What the task requires:
Which lines run from the line with "(* ===== verification/ChfsClient.v ===== *)" through the line with "an argument (its" in the entries below? Print them exactly, both ends included, and nothing more.

Stored items:
--

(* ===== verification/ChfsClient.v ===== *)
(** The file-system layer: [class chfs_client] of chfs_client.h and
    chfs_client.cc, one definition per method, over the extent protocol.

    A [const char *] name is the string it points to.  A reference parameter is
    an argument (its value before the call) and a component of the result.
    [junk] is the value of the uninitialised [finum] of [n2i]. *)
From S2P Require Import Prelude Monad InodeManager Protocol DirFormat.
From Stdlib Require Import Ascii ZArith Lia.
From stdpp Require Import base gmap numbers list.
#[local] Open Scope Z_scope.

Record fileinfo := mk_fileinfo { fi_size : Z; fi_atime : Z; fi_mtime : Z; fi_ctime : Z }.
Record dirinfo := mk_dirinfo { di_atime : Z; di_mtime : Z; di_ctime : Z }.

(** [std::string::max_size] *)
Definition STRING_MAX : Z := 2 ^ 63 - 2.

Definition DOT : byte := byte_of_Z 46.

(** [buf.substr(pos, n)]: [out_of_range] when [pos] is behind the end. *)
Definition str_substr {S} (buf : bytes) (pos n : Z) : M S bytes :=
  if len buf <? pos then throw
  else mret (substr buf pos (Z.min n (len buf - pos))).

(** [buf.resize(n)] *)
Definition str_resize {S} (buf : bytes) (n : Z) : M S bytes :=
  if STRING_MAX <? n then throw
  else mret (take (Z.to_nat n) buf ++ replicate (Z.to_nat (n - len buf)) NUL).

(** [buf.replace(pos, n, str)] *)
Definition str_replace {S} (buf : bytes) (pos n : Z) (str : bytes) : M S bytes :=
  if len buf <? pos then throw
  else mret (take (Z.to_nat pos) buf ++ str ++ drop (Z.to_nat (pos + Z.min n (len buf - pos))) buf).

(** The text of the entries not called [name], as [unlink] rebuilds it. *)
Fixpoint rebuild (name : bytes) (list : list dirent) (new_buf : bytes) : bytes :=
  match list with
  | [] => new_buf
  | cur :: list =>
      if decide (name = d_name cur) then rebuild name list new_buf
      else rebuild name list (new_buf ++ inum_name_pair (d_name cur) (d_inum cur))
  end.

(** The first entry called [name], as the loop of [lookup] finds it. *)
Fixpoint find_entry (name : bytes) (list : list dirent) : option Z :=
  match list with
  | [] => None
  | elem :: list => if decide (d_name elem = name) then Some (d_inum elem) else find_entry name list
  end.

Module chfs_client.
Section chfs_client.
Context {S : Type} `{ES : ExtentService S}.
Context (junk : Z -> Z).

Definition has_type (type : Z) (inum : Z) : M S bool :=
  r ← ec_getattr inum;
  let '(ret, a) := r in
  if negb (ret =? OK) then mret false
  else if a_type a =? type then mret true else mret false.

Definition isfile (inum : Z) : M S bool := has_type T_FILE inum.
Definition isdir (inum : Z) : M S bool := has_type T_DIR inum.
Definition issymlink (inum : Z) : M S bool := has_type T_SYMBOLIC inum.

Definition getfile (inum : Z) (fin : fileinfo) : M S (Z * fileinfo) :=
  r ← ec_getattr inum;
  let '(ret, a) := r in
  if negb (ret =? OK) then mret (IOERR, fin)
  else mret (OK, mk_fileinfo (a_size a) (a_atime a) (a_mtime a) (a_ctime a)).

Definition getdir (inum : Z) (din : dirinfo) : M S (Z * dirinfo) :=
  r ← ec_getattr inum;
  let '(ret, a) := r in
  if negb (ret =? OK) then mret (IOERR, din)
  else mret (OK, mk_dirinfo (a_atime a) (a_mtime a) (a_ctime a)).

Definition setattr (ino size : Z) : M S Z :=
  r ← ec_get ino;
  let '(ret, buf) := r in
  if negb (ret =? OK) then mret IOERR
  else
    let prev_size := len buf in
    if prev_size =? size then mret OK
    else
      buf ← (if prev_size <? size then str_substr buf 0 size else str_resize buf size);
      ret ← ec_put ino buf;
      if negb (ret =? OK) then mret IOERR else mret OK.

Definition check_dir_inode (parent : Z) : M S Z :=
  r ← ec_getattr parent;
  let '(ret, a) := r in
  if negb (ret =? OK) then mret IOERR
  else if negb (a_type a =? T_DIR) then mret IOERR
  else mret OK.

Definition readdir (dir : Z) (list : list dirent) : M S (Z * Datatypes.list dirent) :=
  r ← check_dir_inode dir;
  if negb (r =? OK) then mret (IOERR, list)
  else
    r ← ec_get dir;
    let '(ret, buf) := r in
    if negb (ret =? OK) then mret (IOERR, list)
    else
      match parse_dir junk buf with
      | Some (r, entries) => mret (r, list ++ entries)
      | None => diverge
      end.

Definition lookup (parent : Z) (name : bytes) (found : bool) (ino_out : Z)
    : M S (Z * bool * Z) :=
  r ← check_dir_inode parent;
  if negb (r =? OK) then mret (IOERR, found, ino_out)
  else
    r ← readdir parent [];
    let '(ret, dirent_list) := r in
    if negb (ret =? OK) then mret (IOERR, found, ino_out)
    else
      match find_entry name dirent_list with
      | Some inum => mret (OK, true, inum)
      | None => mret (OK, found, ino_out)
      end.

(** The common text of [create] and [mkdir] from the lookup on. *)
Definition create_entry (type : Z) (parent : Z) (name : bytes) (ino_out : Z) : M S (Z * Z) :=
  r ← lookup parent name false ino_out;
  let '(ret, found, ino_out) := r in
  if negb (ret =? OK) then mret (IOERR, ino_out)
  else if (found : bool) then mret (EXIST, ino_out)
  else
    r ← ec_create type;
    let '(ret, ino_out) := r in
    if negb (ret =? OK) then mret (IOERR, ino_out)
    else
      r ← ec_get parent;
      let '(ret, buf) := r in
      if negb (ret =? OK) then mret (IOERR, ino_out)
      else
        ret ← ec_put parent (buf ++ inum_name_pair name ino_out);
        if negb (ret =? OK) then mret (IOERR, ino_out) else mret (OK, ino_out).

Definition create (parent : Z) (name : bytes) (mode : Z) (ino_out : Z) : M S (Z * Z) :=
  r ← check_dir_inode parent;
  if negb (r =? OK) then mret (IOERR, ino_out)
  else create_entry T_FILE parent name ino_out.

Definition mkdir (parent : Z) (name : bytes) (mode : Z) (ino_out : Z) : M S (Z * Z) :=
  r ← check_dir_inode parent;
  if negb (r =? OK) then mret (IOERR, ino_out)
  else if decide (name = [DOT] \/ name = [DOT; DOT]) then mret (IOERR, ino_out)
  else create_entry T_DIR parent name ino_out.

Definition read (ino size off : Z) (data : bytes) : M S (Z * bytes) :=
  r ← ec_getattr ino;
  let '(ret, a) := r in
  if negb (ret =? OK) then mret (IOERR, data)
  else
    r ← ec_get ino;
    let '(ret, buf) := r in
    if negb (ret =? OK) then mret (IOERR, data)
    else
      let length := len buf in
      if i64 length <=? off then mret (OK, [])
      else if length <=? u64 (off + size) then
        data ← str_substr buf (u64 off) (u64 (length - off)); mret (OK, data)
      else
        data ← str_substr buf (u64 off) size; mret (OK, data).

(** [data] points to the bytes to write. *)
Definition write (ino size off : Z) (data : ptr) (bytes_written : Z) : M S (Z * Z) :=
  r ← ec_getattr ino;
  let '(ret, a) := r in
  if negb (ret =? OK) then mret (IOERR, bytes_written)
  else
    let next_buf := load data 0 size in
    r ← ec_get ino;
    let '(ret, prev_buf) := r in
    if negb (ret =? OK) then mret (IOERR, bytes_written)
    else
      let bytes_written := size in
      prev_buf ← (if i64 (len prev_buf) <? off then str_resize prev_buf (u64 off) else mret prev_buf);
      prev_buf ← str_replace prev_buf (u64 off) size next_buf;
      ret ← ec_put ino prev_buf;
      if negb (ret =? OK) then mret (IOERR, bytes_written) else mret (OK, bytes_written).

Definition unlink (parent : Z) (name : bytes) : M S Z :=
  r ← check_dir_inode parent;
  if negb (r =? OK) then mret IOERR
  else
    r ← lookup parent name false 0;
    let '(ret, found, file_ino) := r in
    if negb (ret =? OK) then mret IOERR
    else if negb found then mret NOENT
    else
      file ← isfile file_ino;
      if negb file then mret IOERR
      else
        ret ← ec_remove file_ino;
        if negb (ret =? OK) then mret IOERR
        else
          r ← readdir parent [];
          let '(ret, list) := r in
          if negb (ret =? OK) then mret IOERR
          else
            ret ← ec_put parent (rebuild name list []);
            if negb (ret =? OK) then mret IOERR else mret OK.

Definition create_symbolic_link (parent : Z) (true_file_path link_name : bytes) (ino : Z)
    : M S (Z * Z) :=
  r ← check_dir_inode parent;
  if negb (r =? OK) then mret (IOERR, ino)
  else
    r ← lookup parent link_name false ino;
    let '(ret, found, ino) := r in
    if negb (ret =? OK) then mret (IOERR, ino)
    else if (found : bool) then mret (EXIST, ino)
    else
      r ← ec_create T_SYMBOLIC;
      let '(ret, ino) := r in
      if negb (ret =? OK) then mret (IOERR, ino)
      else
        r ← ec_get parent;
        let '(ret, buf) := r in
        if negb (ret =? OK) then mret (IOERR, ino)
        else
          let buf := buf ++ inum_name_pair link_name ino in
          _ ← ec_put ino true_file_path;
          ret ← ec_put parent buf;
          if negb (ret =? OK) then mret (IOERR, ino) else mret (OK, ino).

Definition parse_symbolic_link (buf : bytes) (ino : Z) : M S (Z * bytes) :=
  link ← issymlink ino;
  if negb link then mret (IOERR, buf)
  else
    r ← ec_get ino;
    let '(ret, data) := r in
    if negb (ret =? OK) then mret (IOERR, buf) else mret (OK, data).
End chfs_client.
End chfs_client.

--

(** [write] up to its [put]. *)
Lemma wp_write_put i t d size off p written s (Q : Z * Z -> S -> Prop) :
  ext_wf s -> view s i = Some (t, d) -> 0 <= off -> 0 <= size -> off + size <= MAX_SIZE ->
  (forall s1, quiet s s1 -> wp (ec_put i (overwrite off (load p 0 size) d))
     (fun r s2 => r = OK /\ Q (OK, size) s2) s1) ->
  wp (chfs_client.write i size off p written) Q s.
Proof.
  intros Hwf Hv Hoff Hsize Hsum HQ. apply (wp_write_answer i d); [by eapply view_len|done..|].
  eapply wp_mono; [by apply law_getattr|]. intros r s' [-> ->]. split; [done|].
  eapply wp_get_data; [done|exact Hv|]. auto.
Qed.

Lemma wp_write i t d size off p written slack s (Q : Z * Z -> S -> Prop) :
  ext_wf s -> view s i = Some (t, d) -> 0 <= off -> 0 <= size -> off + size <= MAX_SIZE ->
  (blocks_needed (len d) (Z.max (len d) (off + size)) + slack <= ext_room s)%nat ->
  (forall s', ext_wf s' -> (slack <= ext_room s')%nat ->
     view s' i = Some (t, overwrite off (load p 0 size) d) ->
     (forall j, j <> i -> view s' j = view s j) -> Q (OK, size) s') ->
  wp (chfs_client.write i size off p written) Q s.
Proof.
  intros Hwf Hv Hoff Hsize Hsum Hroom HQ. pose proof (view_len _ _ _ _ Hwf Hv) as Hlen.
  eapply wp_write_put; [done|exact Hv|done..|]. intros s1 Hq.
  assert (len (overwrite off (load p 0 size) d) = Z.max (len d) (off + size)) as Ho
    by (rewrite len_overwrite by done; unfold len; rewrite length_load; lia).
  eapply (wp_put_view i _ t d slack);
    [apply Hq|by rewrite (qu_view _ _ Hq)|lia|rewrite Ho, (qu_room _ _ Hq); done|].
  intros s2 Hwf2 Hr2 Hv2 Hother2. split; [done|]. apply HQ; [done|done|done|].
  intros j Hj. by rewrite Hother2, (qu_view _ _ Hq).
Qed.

--

Response area:
(* ===== verification/ChfsClient.v ===== *)
(** The file-system layer: [class chfs_client] of chfs_client.h and
    chfs_client.cc, one definition per method, over the extent protocol.

    A [const char *] name is the string it points to.  A reference parameter is
    an argument (its value before the call) and a component of the result.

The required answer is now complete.